Menu

Show posts

This section allows you to view all posts made by this member. Note that you can only see posts made in areas you currently have access to.

Show posts Menu

Messages - Vortex

#1
Dear all,

I'm new to OPNSense and I love it. Yesterday I wanted to try it's OpenVPN functionality and it didn't work, clients connected almost.. then after waiting, dropped out. I think my setup is special so I better tell you the situation.


What I have: classic router setup.
- 1G WAN (ftth), ASUS RT-N56U B1 router with Padavan firmware, doing classic NAT, routing, basic firwalling and OpenVPN
- OpenVPN functionality is limited + when it works, it's slow. My upload is capable of ~300Mbits (real), friend's download at 100Mbits and connection speed between us capped at around 10Mbits or so, while the ASUS router's CPU was heavily maxed out.


What I wanted to experiment with: provide OpenVPN Server functionality with OPNSense and port forwarding in a Virtualbox VM, being on the LAN (via bridge mode in VBox config, no nat).
- OPNSense got an internal LAN ip from my ASUS box
- 1 virtual interface up & running


And here I'm stuck.

How can I configure OPNSense to work with 1 interface, get it's IP from the ASUS router as usual and serve as an OpenVPN endpoint for my friend ? I have an SMB share on the Windows host (same subnet like VM since VM is brigded) and I'd like to make it visible for my friend coming in via OpenVPN. Is 1 interface enough for this trick ? Shall it be WAN or LAN ? Or shall I assign 2 interfaces in the VM config for OPNSense, both bridged mode into my router's LAN (where the VM host itself sits too) then make one WAN, the other LAN, disable NAT in OPNSEnse, disable DHCP, and configure OpenVPN somehow on this weird setup ?

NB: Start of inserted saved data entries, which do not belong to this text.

(* ===== verification/CallbackEcho.v ===== *)
(** * The callback echo service

    [CallbackEchoConnection] of src/examples/CallbackEcho/src/main.cpp.  The text of an
    error message is a parameter. *)

From S2P Require Import Prelude Errors Status Endpoint EchoStream.

Definition greeting : bytes := String.list_byte_of_string ("Hello! I'm an echo server." +:+ newline).

Section CallbackEcho.
Context (message : error_code -> string).

Definition logConnection (action : string) (c : connection) : connection :=
  print ("Client " +:+ client (c_info c) +:+ " " +:+ action +:+ with_endpoint (c_info c)) c.

Definition complete (ec : error_code) (c : connection) : connection :=
  let c := print ("Client " +:+ client (c_info c) +:+ " disconnected" +:+ with_endpoint (c_info c) +:+
             if negb (ec_eqb ec eof) && negb (ec_eqb ec connection_reset) && negb (ec_eqb ec operation_aborted)
             then ": " +:+ message ec else "") c in
  call_handler success c.

Definition writeGreeting (c : connection) : connection := start OGreeting c.

Definition read (c : connection) : connection := start ORead c.

Definition write (size : nat) (c : connection) : connection := start (OWrite size) c.

(** The completion handlers of the three operations. *)
Definition greeting_written (ec : error_code) (c : connection) : connection :=
  if failed ec then complete ec c else read c.

Definition read_done (ec : error_code) (size : nat) (c : connection) : connection :=
  if failed ec then complete ec c else write size c.

Definition written (ec : error_code) (c : connection) : connection :=
  if failed ec then complete ec c else read c.

Definition run (c : connection) : connection := writeGreeting (logConnection "connected" c).

(** [CallbackEcho::operator()]. *)
Definition session (info : connection_info) (input : bytes) : connection := run (new_connection info input).

(** The pending operation completes. *)
Definition completed (a : answer) (c : connection) : connection :=
  match c_pending c with
  | Some OGreeting => greeting_written (a_ec a) (sent a greeting (idle c))
  | Some ORead => let '(size, c) := received a (idle c) in read_done (a_ec a) size c
  | Some (OWrite size) => written (a_ec a) (sent a (front size c) (idle c))
  | _ => c
  end.

(** The results the session may end with. *)
Definition good (r : error_code) : bool := ec_eqb r success.

Definition uses (op : operation) : bool :=
  match op with OGreeting | ORead | OWrite _ => true | _ => false end.

Lemma callback_complete_ok ec c : c_pending c = None -> c_results c = [] -> closed_by success c (complete ec c).
Proof. intros Hp Hr. unfold closed_by, complete. simpl. by rewrite Hr. Qed.

Lemma callback_complete_ends ec c :
  c_pending c = None -> c_results c = [] -> c_finished c = false ->
  exists r, good r = true /\ closed_by r c (complete ec c).
Proof. intros. exists success. auto using callback_complete_ok. Qed.

Lemma callback_completed_step a c :
  connection_ok uses good c -> c_pending c <> None -> step_ok uses good greeting a c (completed a c).
Proof.
  intros Hok Hn. assert (Hk := Hok). destruct Hk as [_ Hk]. unfold completed.
  destruct (c_pending c) as [op|] eqn:Hp; [|done]. destruct Hk as [Hu _].
  destruct op as [| | |size|]; try done.
  - apply (greeting_step uses good greeting complete); auto using callback_complete_ends.
  - apply (plain_read_step uses good greeting complete); auto using callback_complete_ok.
  - apply (write_step uses good greeting complete); auto using callback_complete_ends.
Qed.

Lemma callback_aborted n c op :
  connection_ok uses good c -> c_pending c = Some op ->
  let c' := completed (mk_answer operation_aborted n) c in c_pending c' = None /\ c_results c' = [success].
Proof.
  intros [_ Hc] Hp. rewrite Hp in Hc. destruct Hc as (Hu & Hr & Hf). unfold completed. rewrite Hp.
  destruct op; try done; unfold greeting_written, read_done, written, complete; simpl; simpl; by rewrite Hr.
Qed.

#[export] Instance service : EchoService.
Proof.
  refine {| es_greeting := greeting; es_uses := uses; es_good := good; es_run := session; es_completed := completed |}.
  - intros info input. split; [split; [apply empty_buffer_size | done] | by right].
  - intros a c Hc. unfold completed. by rewrite Hc.
  - apply callback_aborted.
  - apply callback_completed_step.
Defined.
End CallbackEcho.
(* ===== verification/EchoTheorems.v ===== *)
(** * The stream echo services

    What the callback, local, TLS and coroutine services of the examples guarantee. *)

From S2P Require Import CallbackEcho LocalEcho TlsEcho YieldEcho CoroutineEcho.
From S2P Require Import Prelude Errors Status Coroutine EchoStream.

(** C30: an echo service sends its peer nothing but the greeting and the bytes it read,
    unaltered and in order, whatever the peer and the kernel do (short reads, partial
    writes, errors at any time); whenever it waits for more, all it read was sent
    back; its completion handler is called exactly once, when no operation is pending
    any more, with success by the callback and the local service, and never with
    [operation_aborted] or [stream_truncated] by the TLS service.  Aborting the pending
    operation, which is how a listener stops it, ends the session with success. *)
Theorem stream_services_echo message info input l :
  echoes (service := CallbackEcho.service message) info input l /\
  echoes (service := LocalEcho.service message) info input l /\
  echoes (service := TlsEcho.service message) info input l.
Proof. split_and!; apply service_echoes. Qed.

(** The session of a service ends after a bounded number of completions, with success
    and with all of the peer's data sent back after the greeting. *)
Definition answers_in_full (service : EchoService) (answers : connection -> answer)
    (info : connection_info) (input : bytes) : Prop :=
  let c := serve (service := service) (2 * length input + 4) answers (es_run (EchoService := service) info input) in
  c_pending c = None /\ c_results c = [success] /\
  sk_output (c_socket c) = es_greeting (EchoService := service) ++ input.

(** C31: when nothing fails and the peer ends its side, every stream service sends back
    all of the peer's bytes and ends its session with success, after at most two
    completions per byte and four more, however the reads split the data. *)
Theorem stream_services_answer_in_full message answers info input :
  (forall c, obliging c (answers c)) ->
  answers_in_full (CallbackEcho.service message) answers info input /\
  answers_in_full (LocalEcho.service message) answers info input /\
  answers_in_full (TlsEcho.service message) answers info input.
Proof. intros Ha. split_and!; by apply service_ends. Qed.

(** Reads of at most three bytes. *)
Definition three_bytes (c : connection) : answer :=
  match c_pending c with
  | Some ORead => if decide (sk_input (c_socket c) = []) then mk_answer eof 0 else mk_answer success 3
  | _ => mk_answer success 0
  end.

Definition some_client : connection_info := mk_connection_info 7 "127.0.0.1:54321" "10.0.0.9:50000".

Definition some_input : bytes := String.list_byte_of_string "ping pong".

Lemma stream_services_answer_in_full_witness :
  answers_in_full (CallbackEcho.service (fun _ => "error")) three_bytes some_client some_input /\
  answers_in_full (LocalEcho.service (fun _ => "error")) three_bytes some_client some_input /\
  answers_in_full (TlsEcho.service (fun _ => "error")) three_bytes some_client some_input.
Proof.
  apply (stream_services_answer_in_full (fun _ => "error") three_bytes some_client some_input).
  intros c. unfold obliging, three_bytes. destruct (c_pending c) as [[]|]; try reflexivity.
  destruct (decide (sk_input (c_socket c) = [])); [reflexivity|]. split; [reflexivity | simpl; lia].
Defined.

(** C32: the stackful and the stackless coroutine behave exactly as the callback
    service: after any sequence of completions the three have sent the same bytes,
    wait for the same operation, have printed the same lines and reported the same
    result; a coroutine never runs out of fuel between two operations. *)
Theorem coroutine_services_equal_callback message l info input :
  let c := after (service := CallbackEcho.service message) l info input in
  (exists p, YieldEcho.after message l info input = Some (p, c)) /\
  CoroutineEcho.after message l info input = YieldEcho.after message l info input.
Proof.
  intros c. split; [|reflexivity]. assert (H := YieldEcho.after_matches message l info input).
  fold c in H. unfold YieldEcho.matches in H. destruct (c_pending c); [destruct H as [_ H]|]; eauto.
Qed.

(** A session of the callback service, and one that a reset ends in the middle. *)
Example callback_session_served :
  let c := serve (service := CallbackEcho.service (fun _ => "error")) 9 three_bytes
             (CallbackEcho.session some_client some_input) in
  sk_output (c_socket c) = CallbackEcho.greeting ++ some_input /\ c_results c = [success] /\
  c_log c = ["Client 7 connected (10.0.0.9:50000)"; "Client 7 disconnected (10.0.0.9:50000)"].
Proof. vm_compute. done. Qed.

Example tls_session_reset :
  let c := after (service := TlsEcho.service (fun _ => "Connection reset by peer"))
             [mk_answer success 0; mk_answer success 0; mk_answer success 4; mk_answer connection_reset 2]
             some_client some_input in
  sk_output (c_socket c) = TlsEcho.greeting ++ String.list_byte_of_string "pi" /\
  c_results c = [connection_reset] /\
  c_log c = ["TLS client 7 connected (10.0.0.9:50000)"; "TLS client 7 disconnected: Connection reset by peer"].
Proof. vm_compute. done. Qed.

I simply don't understand - yet - what to assign where to make it work. :)


To put it simple: the OpenVPN endpoint would be my OPNSense instance, sitting on the same LAN like the host itself and other devices. This LAN is the good-old classic basic setup provided by my ASUS Router and my friend reaches the OPNSense VPN concentrator via the ASUS router's public IP & port forwarding.

Maybe I just need a basic overview of the logic, what interface how to assign where... and getting used to the OPNSense terminologies.


On my old Debian it wasn't an issue: 1 interface, eth0 LAN, internal ip, provided by the router (fixed IP via MAC Address &DHCP), port forward set up, friend cames in and woo-hoo, there he is. I didn't have a WAN interface. But apparently in OPNSense it might be needed to provide one .. or not. The logic is missing in my head.

(Maybe I can do it with 1 LAN interface the other way around: I don't need to set up a 10.0.8.0/24 subnet in OpenVPN config so then it can connect my friend with my subnet, not sure).

Huh.  ???

Anyway... just playing around with OPNSense but I'm going to switch over to this and use my ASUS as a plain WiFi AP, nothing more.
#2
Dear all,

I'm new into OPNSense, just installed it yesterday in a VirtualBox VM to play around with it. And I like it, omg, what a great software. Respect to the whole team and all developers involved in the project.

Now the big question regarding hardware:
- I'd like to buy/build a small appliance to place it next to the Broadband router I got from my ISP

- I managed with them a bridge mode so PPPoE dial-up and everything is done now via an ASUS router

- router CPU is weak when I enable OpenVPN + OpenVPN uses 1 thread only.. a true bottleneck when one of my friends connects to my network.

- WAN is 1Gbit FTTH (1000/300)

- Power consumption is an question so I'd like to balance it out nicely, I don't want to use old appliances & old PCs because they're good but still a waste of heat and energy

- Like for women, size matters here too: I'd like to place it next to my media converter's small box so ITX it the absolute maximum I think.

Are there any good best buys ? I need a good price/performance (who doesn't ?).. shall I jump into those x86 Atom/Celeron bases mini ITX fancy boards or look for some more decent CPU ? (i3, Ryzen3 maybe?)

I'd run tons of things on the system, like openvpn at great speeds, suricata, squid and all other CPU intensive things + NAS function too (not sure if OPNSense has a NAS service, if not, I might consider to run it in a VM on the host and run the NAS&DLNA server part separately in another VM instance).
#3
This is interesting for me too, looking for a nice router box with plenty of power to survive QoS-ing, OpenVPN (Gigabit WAN) and all these from hardware. I think the Pi4 would suit my needs.. just got one for a different project (media player with Volumio) but if OPNSense runs on the Pi4 well, it might be powerful enough for my needs.